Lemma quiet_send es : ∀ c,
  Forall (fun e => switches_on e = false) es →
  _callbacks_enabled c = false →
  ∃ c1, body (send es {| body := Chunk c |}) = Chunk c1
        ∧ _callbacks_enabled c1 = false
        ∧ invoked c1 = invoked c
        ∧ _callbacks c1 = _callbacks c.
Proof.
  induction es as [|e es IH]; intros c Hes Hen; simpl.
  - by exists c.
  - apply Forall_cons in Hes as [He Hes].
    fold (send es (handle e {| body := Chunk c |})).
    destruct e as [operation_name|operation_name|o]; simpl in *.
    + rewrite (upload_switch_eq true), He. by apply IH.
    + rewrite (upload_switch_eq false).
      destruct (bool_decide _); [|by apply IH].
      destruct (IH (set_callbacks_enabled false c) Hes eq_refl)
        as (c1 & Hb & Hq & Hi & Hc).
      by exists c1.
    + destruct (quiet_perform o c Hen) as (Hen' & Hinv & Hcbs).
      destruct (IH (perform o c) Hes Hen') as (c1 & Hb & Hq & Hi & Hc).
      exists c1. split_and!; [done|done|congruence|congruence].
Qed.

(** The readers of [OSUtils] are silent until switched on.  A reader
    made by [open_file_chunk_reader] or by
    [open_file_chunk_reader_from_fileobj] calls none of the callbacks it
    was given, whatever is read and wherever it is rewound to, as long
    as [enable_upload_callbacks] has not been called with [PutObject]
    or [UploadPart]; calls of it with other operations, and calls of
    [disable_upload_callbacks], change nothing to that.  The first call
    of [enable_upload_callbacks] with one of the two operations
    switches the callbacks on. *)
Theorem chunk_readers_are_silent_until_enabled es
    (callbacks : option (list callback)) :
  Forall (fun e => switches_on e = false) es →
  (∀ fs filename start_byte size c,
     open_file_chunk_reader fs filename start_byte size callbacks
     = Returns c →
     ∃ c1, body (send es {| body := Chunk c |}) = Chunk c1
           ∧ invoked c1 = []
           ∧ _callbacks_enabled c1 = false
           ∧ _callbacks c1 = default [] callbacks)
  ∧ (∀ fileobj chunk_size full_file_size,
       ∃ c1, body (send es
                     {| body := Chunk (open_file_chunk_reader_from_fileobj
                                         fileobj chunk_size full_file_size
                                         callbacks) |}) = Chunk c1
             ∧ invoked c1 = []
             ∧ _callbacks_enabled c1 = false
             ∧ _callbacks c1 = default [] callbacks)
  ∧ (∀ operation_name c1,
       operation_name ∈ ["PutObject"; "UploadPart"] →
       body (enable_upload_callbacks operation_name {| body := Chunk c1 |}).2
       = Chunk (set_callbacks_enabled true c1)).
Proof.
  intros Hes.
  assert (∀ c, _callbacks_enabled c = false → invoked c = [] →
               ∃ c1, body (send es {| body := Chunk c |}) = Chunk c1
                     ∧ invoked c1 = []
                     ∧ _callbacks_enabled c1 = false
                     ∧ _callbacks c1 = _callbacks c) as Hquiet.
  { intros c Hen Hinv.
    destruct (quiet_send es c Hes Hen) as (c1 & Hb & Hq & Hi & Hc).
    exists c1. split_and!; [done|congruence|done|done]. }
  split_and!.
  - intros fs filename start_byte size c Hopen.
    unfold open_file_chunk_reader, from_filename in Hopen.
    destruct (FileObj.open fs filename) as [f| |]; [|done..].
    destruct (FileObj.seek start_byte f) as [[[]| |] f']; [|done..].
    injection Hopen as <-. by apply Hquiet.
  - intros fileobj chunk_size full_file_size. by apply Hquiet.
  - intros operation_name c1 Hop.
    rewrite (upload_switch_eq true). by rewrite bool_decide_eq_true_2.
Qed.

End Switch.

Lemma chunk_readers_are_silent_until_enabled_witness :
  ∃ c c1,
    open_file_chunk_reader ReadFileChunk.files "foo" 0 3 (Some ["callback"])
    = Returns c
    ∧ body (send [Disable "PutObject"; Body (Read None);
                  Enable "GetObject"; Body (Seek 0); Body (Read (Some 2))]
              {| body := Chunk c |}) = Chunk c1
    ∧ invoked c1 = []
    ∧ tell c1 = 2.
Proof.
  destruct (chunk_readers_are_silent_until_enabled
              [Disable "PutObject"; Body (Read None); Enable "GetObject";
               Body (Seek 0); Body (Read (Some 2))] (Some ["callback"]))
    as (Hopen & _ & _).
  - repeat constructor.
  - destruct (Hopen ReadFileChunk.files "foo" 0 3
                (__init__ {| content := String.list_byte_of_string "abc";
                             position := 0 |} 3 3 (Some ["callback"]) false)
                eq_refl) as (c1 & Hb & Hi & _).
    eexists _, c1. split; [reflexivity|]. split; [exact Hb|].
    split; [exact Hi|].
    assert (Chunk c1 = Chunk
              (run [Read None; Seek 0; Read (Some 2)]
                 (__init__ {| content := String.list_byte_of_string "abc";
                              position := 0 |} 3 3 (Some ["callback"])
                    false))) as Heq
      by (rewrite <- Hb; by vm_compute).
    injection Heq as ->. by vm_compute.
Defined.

- **Task statement**:
Only the lines above starting with the one with "intros Hes." and going through the one with "body (send [Disable" are to be copied, word for word and with both ends kept.

- **Result below**:
  intros Hes.
  assert (∀ c, _callbacks_enabled c = false → invoked c = [] →
               ∃ c1, body (send es {| body := Chunk c |}) = Chunk c1
                     ∧ invoked c1 = []
                     ∧ _callbacks_enabled c1 = false
                     ∧ _callbacks c1 = _callbacks c) as Hquiet.
  { intros c Hen Hinv.
    destruct (quiet_send es c Hes Hen) as (c1 & Hb & Hq & Hi & Hc).
    exists c1. split_and!; [done|congruence|done|done]. }
  split_and!.
  - intros fs filename start_byte size c Hopen.
    unfold open_file_chunk_reader, from_filename in Hopen.
    destruct (FileObj.open fs filename) as [f| |]; [|done..].
    destruct (FileObj.seek start_byte f) as [[[]| |] f']; [|done..].
    injection Hopen as <-. by apply Hquiet.
  - intros fileobj chunk_size full_file_size. by apply Hquiet.
  - intros operation_name c1 Hop.
    rewrite (upload_switch_eq true). by rewrite bool_decide_eq_true_2.
Qed.

End Switch.

Lemma chunk_readers_are_silent_until_enabled_witness :
  ∃ c c1,
    open_file_chunk_reader ReadFileChunk.files "foo" 0 3 (Some ["callback"])
    = Returns c
    ∧ body (send [Disable "PutObject"; Body (Read None);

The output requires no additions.